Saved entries
- - - - - - -
(* ===== verification/Packet.v ===== *)
(** * Packets: framing, reliable envelopes and acknowledgements

    [network/wire.go] lines 15-31 and 62-372 ([EncodePacketWithAcks],
    [DecodePacket]), [network/reliability.go] ([DeliveryClass], the reliable
    envelope, [packetSequenceAcked]) and [isWirePacket] of [network/udp.go]. *)
From S2P Require Import Prelude Buffer Values Messages.

(** ** Constants of the wire format *)
Definition WireProtocolMagic : Z := 0x4553.
Definition WireProtocolVersion : Z := 1.
Definition wirePacketHeaderSize : Z := 36.
Definition wireMessageHeaderSize : Z := 6.
Definition MaxWirePayloadSize : Z := 60 * 1024.
Definition MaxWireMessagesPerPacket : Z := 32.

Definition WireMessageType := Z.
Definition WireMessageReliable : WireMessageType := 0x0007.

(** ** Delivery classes: a uint8 *)
Definition DeliveryClass := Z.
Definition DeliveryUnreliable : DeliveryClass := 0.
Definition DeliveryReliableOrdered : DeliveryClass := 1.
Definition DeliveryReliableUnordered : DeliveryClass := 2.

Definition delivery_reliable (class : DeliveryClass) : bool :=
  (class =? DeliveryReliableOrdered) || (class =? DeliveryReliableUnordered).

Definition validateDeliveryClass (class : DeliveryClass) : result unit :=
  if (class =? DeliveryUnreliable) || (class =? DeliveryReliableOrdered) ||
     (class =? DeliveryReliableUnordered)
  then Ok tt else Err ErrInvalidDeliveryClass.

(** ** Data *)
Record WireMessage := mkWireMessage {
  msg_Type : WireMessageType;
  msg_Payload : bytes;
  msg_Delivery : DeliveryClass;
  msg_DeliveryID : Z
}.

Record WirePacket := mkWirePacket {
  pkt_Version : Z;
  pkt_Sequence : Z;
  pkt_Ack : Z;
  pkt_AckBits : Z;
  pkt_Messages : list WireMessage
}.

#[export] Instance WireMessage_eq_dec : EqDecision WireMessage.
Proof. solve_decision. Defined.
#[export] Instance WirePacket_eq_dec : EqDecision WirePacket.
Proof. solve_decision. Defined.

(** ** reliability.go: the reliable envelope *)
Definition encodeReliableEnvelope (message : WireMessage) : result bytes :=
  let! _ := validateDeliveryClass (msg_Delivery message) in
  if negb (delivery_reliable (msg_Delivery message)) then Err ErrInvalidDeliveryClass
  else if msg_DeliveryID message =? 0 then Err ErrReliableMessageID
  else if MaxWireMessagePayloadSize <? zlen (msg_Payload message) then Err ErrWireMessageTooLarge
  else
    let! payload := w_run (
      WriteByte (msg_Delivery message) ;;;
      writeUint64 (msg_DeliveryID message) ;;;
      writeUint16 (msg_Type message) ;;;
      writeUint32 (zlen (msg_Payload message)) ;;;
      w_bytes (msg_Payload message)) in
    if MaxWireMessagePayloadSize <? zlen payload then Err ErrWireMessageTooLarge else Ok payload.

Definition decodeReliableEnvelope (payload : bytes) : result WireMessage :=
  p_run (
    let* delivery := p_or reader_ReadByte ErrMalformedWirePayload in
    let* _ := (fun r => let! u := validateDeliveryClass delivery in Ok (u, r)) in
    if negb (delivery_reliable delivery) then p_fail ErrInvalidDeliveryClass else
    let* deliveryID := readUint64 in
    if deliveryID =? 0 then p_fail ErrReliableMessageID else
    let* messageType := readUint16 in
    let* messageLength := readUint32 in
    if MaxWireMessagePayloadSize <? messageLength then p_fail ErrWireMessageTooLarge else
    let* remaining := reader_Len in
    if remaining <? messageLength then p_fail ErrMalformedWirePayload else
    let* messagePayload := reader_Read (Z.to_nat messageLength) in
    p_end ErrMalformedWirePayload (mkWireMessage messageType messagePayload delivery deliveryID))
    payload.

(** ** wire.go: packets *)

(** One turn of the loop of [EncodePacketWithAcks]. *)
Definition write_message (message : WireMessage) : Writer := fun buf =>
  let! (wireType, wirePayload) :=
    if delivery_reliable (msg_Delivery message) then
      let! encoded := encodeReliableEnvelope message in Ok (WireMessageReliable, encoded)
    else
      let! _ := validateDeliveryClass (msg_Delivery message) in
      Ok (msg_Type message, msg_Payload message) in
  if MaxWireMessagePayloadSize <? zlen wirePayload then Err ErrWireMessageTooLarge
  else (writeUint16 wireType ;;; writeUint32 (zlen wirePayload) ;;; w_bytes wirePayload) buf.

Definition EncodePacketWithAcks (sequence ack ackBits : Z) (messages : list WireMessage)
    : result bytes :=
  if (zlen messages =? 0) || (MaxWireMessagesPerPacket <? zlen messages)
  then Err ErrInvalidWirePacket
  else
    let! payload := w_run (w_all (map write_message messages)) in
    if MaxWirePayloadSize <? zlen payload then Err ErrWirePacketTooLarge
    else
      w_run (writeUint16 WireProtocolMagic ;;;
             WriteByte WireProtocolVersion ;;;
             WriteByte (zlen messages) ;;;
             writeUint32 0 ;;;
             writeUint64 sequence ;;;
             writeUint64 ack ;;;
             writeUint64 ackBits ;;;
             writeUint32 (zlen payload) ;;;
             w_bytes payload).

Definition EncodePacket (sequence : Z) (messages : list WireMessage) : result bytes :=
  EncodePacketWithAcks sequence 0 0 messages.

(** One turn of the loop of [DecodePacket]. *)
Definition read_message (messages : list WireMessage) : Parser (list WireMessage) :=
  let* remaining := reader_Len in
  if remaining <? wireMessageHeaderSize then p_fail ErrInvalidWirePacket else
  let* messageType := p_ignore readUint16 in
  let* messageLength := p_ignore readUint32 in
  if MaxWireMessagePayloadSize <? messageLength then p_fail ErrWireMessageTooLarge else
  let* remaining := reader_Len in
  if remaining <? messageLength then p_fail ErrInvalidWirePacket else
  let* payload := reader_Read (Z.to_nat messageLength) in
  let message := mkWireMessage messageType payload DeliveryUnreliable 0 in
  let* message :=
    (fun r => if msg_Type message =? WireMessageReliable
              then let! decoded := decodeReliableEnvelope payload in Ok (decoded, r)
              else Ok (message, r)) in
  p_ret (messages ++ [message]).

Definition DecodePacket (data : bytes) : result WirePacket :=
  if zlen data <? wirePacketHeaderSize then Err ErrInvalidWirePacket
  else if MaxWirePayloadSize <? zlen data - wirePacketHeaderSize then Err ErrWirePacketTooLarge
  else
    p_run (
      let* magic := p_ignore readUint16 in
      if negb (magic =? WireProtocolMagic) then p_fail ErrInvalidWirePacket else
      let* version := p_ignore reader_ReadByte in
      if negb (version =? WireProtocolVersion) then p_fail ErrUnsupportedWireVersion else
      let* messageCount := p_ignore reader_ReadByte in
      if (messageCount =? 0) || (MaxWireMessagesPerPacket <? messageCount)
      then p_fail ErrInvalidWirePacket else
      let* _ := readUint32 in
      let* sequence := p_ignore readUint64 in
      let* ack := p_ignore readUint64 in
      let* ackBits := p_ignore readUint64 in
      let* payloadLength := p_ignore readUint32 in
      if negb (payloadLength =? zlen data - wirePacketHeaderSize) then p_fail ErrInvalidWirePacket
      else
        let* messages := p_loop (Z.to_nat messageCount) read_message [] in
        p_end ErrInvalidWirePacket (mkWirePacket version sequence ack ackBits messages)) data.

(** ** Acknowledgements *)
Definition packetSequenceAcked (ack ackBits sequence : Z) : bool :=
  if (sequence =? 0) || (ack =? 0) then false
  else if sequence =? ack then true
  else if ack <? sequence then false
  else
    let distance := u64_sub ack sequence in
    if (distance =? 0) || (64 <? distance) then false
    else negb (Z.land ackBits (wrap 64 (Z.shiftl 1 (u64_sub distance 1))) =? 0).

(** udp.go: [isWirePacket]. *)
Definition isWirePacket (data : bytes) : bool :=
  match data with
  | b0 :: b1 :: _ =>
      (Z_of_byte b0 =? Z.shiftr WireProtocolMagic 8) && (Z_of_byte b1 =? Z.land WireProtocolMagic 0xff)
  | _ => false
  end.

(** ** Specification of the framing *)
Definition envelope_bytes (m : WireMessage) : bytes :=
  [byte_of_Z (msg_Delivery m)] ++ be_bytes 8 (msg_DeliveryID m) ++ be_bytes 2 (msg_Type m) ++
  be_bytes 4 (zlen (msg_Payload m)) ++ msg_Payload m.

(** The frame that carries [m]: its type and its payload. *)
Definition frame_type (m : WireMessage) : WireMessageType :=
  if delivery_reliable (msg_Delivery m) then WireMessageReliable else msg_Type m.
Definition frame_payload (m : WireMessage) : bytes :=
  if delivery_reliable (msg_Delivery m) then envelope_bytes m else msg_Payload m.
Definition message_bytes (m : WireMessage) : bytes :=
  be_bytes 2 (frame_type m) ++ be_bytes 4 (zlen (frame_payload m)) ++ frame_payload m.

(** An envelope adds 15 bytes to its payload. *)
Definition message_encodable (m : WireMessage) : bool :=
  if delivery_reliable (msg_Delivery m)
  then negb (msg_DeliveryID m =? 0) && (zlen (msg_Payload m) + 15 <=? MaxWireMessagePayloadSize)
  else (msg_Delivery m =? DeliveryUnreliable) && (zlen (msg_Payload m) <=? MaxWireMessagePayloadSize).

Definition payload_bytes (messages : list WireMessage) : bytes :=
  concat (map message_bytes messages).

Definition packet_encodable (messages : list WireMessage) : bool :=
  (0 <? zlen messages) && (zlen messages <=? MaxWireMessagesPerPacket) &&
  forallb message_encodable messages && (zlen (payload_bytes messages) <=? MaxWirePayloadSize).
- - - - - - -
AIM OF THE EXERCISE
Those lines above that contain the string "ErrWirePacketTooLarge" should be returned.

RESULT FOR THIS TASK
    if MaxWirePayloadSize <? zlen payload then Err ErrWirePacketTooLarge
  else if MaxWirePayloadSize <? zlen data - wirePacketHeaderSize then Err ErrWirePacketTooLarge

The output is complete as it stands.